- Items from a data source
"""

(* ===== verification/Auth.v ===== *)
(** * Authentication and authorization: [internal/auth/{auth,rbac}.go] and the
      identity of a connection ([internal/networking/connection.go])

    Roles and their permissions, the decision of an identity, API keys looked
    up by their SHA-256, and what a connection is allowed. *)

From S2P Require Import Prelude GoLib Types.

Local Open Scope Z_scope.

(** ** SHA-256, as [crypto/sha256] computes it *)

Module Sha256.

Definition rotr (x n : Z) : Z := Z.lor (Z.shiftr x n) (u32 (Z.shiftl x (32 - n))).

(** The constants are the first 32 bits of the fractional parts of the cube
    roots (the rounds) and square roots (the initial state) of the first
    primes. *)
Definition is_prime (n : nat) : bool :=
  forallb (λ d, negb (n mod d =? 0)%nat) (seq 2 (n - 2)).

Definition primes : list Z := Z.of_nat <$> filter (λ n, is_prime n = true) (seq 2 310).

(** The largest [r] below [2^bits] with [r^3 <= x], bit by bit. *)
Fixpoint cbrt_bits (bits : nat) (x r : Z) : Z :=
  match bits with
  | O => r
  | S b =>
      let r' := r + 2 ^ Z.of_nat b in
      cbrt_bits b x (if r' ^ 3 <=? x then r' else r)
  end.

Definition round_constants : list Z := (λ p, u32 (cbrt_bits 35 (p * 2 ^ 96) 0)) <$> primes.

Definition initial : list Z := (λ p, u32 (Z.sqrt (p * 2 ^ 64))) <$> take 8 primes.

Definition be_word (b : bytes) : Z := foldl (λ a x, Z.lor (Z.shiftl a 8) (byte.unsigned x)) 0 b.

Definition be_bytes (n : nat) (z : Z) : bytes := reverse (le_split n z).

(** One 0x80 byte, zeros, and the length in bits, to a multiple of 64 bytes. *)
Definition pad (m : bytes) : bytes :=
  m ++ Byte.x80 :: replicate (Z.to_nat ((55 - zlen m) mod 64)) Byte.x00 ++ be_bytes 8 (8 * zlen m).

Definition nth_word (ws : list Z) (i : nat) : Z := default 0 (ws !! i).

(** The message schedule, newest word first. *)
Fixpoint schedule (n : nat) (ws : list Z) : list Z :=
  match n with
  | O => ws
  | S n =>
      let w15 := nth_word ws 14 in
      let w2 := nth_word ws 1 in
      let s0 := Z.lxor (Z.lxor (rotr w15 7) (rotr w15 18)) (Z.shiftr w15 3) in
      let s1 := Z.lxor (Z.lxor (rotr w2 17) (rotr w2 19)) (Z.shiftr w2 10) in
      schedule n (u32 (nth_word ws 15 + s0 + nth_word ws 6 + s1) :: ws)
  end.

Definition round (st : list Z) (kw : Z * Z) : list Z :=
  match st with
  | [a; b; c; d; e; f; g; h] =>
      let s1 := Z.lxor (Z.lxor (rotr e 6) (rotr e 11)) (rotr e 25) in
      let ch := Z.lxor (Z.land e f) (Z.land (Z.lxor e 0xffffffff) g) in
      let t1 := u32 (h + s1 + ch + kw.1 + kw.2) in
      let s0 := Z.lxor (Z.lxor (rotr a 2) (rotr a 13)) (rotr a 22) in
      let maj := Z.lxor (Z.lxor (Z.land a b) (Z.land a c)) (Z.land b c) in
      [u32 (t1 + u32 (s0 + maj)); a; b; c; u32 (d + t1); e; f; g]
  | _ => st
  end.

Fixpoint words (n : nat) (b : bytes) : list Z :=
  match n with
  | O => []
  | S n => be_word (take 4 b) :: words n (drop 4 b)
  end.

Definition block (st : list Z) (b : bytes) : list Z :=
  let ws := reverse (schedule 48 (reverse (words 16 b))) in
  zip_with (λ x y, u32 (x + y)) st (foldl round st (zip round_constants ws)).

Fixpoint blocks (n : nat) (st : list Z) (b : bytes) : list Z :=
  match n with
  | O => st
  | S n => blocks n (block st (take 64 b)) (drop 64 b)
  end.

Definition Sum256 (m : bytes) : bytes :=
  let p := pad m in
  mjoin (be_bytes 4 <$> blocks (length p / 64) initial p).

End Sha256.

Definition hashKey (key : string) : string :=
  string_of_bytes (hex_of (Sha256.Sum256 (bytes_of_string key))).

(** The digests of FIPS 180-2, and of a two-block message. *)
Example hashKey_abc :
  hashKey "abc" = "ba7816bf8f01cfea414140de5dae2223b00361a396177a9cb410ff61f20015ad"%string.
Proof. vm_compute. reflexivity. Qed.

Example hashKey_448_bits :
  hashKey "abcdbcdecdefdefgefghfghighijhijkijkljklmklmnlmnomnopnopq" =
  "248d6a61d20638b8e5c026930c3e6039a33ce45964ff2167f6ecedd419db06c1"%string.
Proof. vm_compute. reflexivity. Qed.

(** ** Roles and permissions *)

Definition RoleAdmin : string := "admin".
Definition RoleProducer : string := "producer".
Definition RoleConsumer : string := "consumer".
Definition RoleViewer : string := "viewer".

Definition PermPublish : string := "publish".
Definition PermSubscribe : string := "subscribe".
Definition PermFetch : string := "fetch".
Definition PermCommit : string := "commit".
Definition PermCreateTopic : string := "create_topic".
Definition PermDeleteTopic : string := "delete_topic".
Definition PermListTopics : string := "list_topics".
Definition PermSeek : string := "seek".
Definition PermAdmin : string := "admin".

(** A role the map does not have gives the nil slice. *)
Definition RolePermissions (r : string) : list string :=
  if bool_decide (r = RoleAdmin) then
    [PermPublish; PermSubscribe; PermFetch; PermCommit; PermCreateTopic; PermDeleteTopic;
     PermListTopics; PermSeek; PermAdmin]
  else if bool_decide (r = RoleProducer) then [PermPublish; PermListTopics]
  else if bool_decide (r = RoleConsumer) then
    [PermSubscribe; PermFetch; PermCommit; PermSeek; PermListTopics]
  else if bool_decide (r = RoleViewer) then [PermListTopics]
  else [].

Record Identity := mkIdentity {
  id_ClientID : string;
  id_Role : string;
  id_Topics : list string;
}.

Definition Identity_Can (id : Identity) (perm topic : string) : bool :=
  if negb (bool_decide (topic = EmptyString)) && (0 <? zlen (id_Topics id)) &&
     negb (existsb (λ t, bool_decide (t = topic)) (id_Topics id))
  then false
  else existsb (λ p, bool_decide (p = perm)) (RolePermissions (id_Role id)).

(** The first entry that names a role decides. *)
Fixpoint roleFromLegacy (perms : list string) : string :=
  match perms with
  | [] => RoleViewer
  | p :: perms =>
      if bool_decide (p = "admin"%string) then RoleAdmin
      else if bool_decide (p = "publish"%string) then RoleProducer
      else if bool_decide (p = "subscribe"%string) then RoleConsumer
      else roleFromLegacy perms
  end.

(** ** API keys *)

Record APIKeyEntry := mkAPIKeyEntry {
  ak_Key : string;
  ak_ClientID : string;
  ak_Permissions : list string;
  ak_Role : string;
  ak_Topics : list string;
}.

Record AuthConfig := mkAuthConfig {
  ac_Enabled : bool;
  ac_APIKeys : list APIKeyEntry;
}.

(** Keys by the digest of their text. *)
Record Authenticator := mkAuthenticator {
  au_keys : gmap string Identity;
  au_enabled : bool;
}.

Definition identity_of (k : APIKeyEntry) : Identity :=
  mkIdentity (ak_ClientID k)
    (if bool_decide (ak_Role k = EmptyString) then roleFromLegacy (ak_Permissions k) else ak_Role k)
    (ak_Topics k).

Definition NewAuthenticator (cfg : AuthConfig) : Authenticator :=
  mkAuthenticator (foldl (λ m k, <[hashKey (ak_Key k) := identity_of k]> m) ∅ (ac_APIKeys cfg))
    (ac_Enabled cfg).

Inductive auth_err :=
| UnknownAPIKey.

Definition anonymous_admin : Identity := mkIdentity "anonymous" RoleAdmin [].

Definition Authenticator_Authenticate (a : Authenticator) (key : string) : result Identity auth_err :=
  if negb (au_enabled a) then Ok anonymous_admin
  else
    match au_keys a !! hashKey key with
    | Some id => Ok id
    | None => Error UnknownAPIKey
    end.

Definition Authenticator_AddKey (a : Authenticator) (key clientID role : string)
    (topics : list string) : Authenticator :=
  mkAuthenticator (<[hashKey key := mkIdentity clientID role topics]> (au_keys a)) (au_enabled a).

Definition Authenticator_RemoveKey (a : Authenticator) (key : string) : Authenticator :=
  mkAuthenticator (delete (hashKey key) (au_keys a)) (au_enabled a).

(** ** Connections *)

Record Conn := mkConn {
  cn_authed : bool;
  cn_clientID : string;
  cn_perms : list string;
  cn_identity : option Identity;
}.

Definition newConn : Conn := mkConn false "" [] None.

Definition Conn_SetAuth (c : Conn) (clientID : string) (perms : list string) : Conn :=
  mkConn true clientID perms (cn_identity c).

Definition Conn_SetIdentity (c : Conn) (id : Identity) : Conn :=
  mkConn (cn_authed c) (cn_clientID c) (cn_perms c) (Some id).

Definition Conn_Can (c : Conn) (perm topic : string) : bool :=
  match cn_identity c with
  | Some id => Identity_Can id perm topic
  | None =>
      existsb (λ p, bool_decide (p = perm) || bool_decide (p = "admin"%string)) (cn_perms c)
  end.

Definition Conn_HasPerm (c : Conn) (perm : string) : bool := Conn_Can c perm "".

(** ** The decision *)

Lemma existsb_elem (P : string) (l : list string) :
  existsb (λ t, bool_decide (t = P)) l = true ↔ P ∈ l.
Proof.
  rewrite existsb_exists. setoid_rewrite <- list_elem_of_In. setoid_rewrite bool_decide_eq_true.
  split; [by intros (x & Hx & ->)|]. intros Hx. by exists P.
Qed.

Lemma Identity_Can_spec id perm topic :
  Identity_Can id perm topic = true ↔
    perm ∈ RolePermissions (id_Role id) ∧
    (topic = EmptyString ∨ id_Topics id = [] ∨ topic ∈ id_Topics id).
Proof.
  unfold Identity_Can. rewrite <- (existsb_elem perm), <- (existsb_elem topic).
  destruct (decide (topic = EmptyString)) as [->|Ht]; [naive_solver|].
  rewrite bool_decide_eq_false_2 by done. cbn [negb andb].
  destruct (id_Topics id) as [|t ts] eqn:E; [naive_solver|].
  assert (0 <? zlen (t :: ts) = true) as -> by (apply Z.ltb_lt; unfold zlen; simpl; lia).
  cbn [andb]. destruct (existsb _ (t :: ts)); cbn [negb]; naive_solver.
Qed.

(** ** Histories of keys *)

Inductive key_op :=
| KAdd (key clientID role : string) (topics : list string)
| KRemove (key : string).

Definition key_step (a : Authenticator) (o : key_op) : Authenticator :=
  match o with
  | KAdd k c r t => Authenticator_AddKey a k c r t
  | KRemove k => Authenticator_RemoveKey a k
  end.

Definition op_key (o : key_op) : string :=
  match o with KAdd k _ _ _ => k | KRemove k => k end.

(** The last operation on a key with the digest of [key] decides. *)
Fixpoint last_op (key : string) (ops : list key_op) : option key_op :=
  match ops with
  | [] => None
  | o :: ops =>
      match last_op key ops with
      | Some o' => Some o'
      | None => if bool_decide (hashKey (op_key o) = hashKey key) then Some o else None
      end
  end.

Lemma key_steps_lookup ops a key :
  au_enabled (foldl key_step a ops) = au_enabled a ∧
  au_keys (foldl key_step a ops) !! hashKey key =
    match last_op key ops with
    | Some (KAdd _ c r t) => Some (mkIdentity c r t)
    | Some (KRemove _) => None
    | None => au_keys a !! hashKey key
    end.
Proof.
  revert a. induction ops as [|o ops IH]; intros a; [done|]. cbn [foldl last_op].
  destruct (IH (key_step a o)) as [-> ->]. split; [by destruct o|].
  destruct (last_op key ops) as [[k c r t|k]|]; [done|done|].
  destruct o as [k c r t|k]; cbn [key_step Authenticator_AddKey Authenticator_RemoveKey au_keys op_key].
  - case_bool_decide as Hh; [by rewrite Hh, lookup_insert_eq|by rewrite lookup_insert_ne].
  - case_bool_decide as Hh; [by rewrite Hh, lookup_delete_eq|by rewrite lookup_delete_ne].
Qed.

"""
"""

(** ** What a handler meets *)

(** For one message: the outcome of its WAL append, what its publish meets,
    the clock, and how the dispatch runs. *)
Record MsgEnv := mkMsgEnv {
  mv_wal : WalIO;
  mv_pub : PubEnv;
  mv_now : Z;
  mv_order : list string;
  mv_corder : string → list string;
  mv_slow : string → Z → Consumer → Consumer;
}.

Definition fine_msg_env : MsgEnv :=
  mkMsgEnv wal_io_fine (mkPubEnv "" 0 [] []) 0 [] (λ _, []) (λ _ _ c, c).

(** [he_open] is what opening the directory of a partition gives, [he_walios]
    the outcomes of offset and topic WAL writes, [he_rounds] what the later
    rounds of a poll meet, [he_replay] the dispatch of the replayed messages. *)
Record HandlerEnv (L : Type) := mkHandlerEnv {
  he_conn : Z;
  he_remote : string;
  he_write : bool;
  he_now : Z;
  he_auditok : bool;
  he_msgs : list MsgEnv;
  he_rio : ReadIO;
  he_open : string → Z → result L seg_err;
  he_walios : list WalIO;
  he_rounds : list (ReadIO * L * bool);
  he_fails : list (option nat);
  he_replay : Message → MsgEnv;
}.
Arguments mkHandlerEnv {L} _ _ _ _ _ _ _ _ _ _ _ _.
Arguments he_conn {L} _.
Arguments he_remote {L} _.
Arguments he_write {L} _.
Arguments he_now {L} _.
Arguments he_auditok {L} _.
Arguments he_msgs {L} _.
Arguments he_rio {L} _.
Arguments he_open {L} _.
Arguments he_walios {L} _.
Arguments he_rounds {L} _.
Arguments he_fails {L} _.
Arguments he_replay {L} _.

"""

- What is being asked
From the records above, print only the lines between the one holding "(* ===== verification/Auth.v ===== *)" and the one holding "(** The largest", inclusive, exactly as they stand.

- Reply
(* ===== verification/Auth.v ===== *)
(** * Authentication and authorization: [internal/auth/{auth,rbac}.go] and the
      identity of a connection ([internal/networking/connection.go])

    Roles and their permissions, the decision of an identity, API keys looked
    up by their SHA-256, and what a connection is allowed. *)

From S2P Require Import Prelude GoLib Types.

Local Open Scope Z_scope.

(** ** SHA-256, as [crypto/sha256] computes it *)

Module Sha256.

Definition rotr (x n : Z) : Z := Z.lor (Z.shiftr x n) (u32 (Z.shiftl x (32 - n))).

(** The constants are the first 32 bits of the fractional parts of the cube
    roots (the rounds) and square roots (the initial state) of the first
    primes. *)
Definition is_prime (n : nat) : bool :=
  forallb (λ d, negb (n mod d =? 0)%nat) (seq 2 (n - 2)).

Definition primes : list Z := Z.of_nat <$> filter (λ n, is_prime n = true) (seq 2 310).

(** The largest [r] below [2^bits] with [r^3 <= x], bit by bit. *)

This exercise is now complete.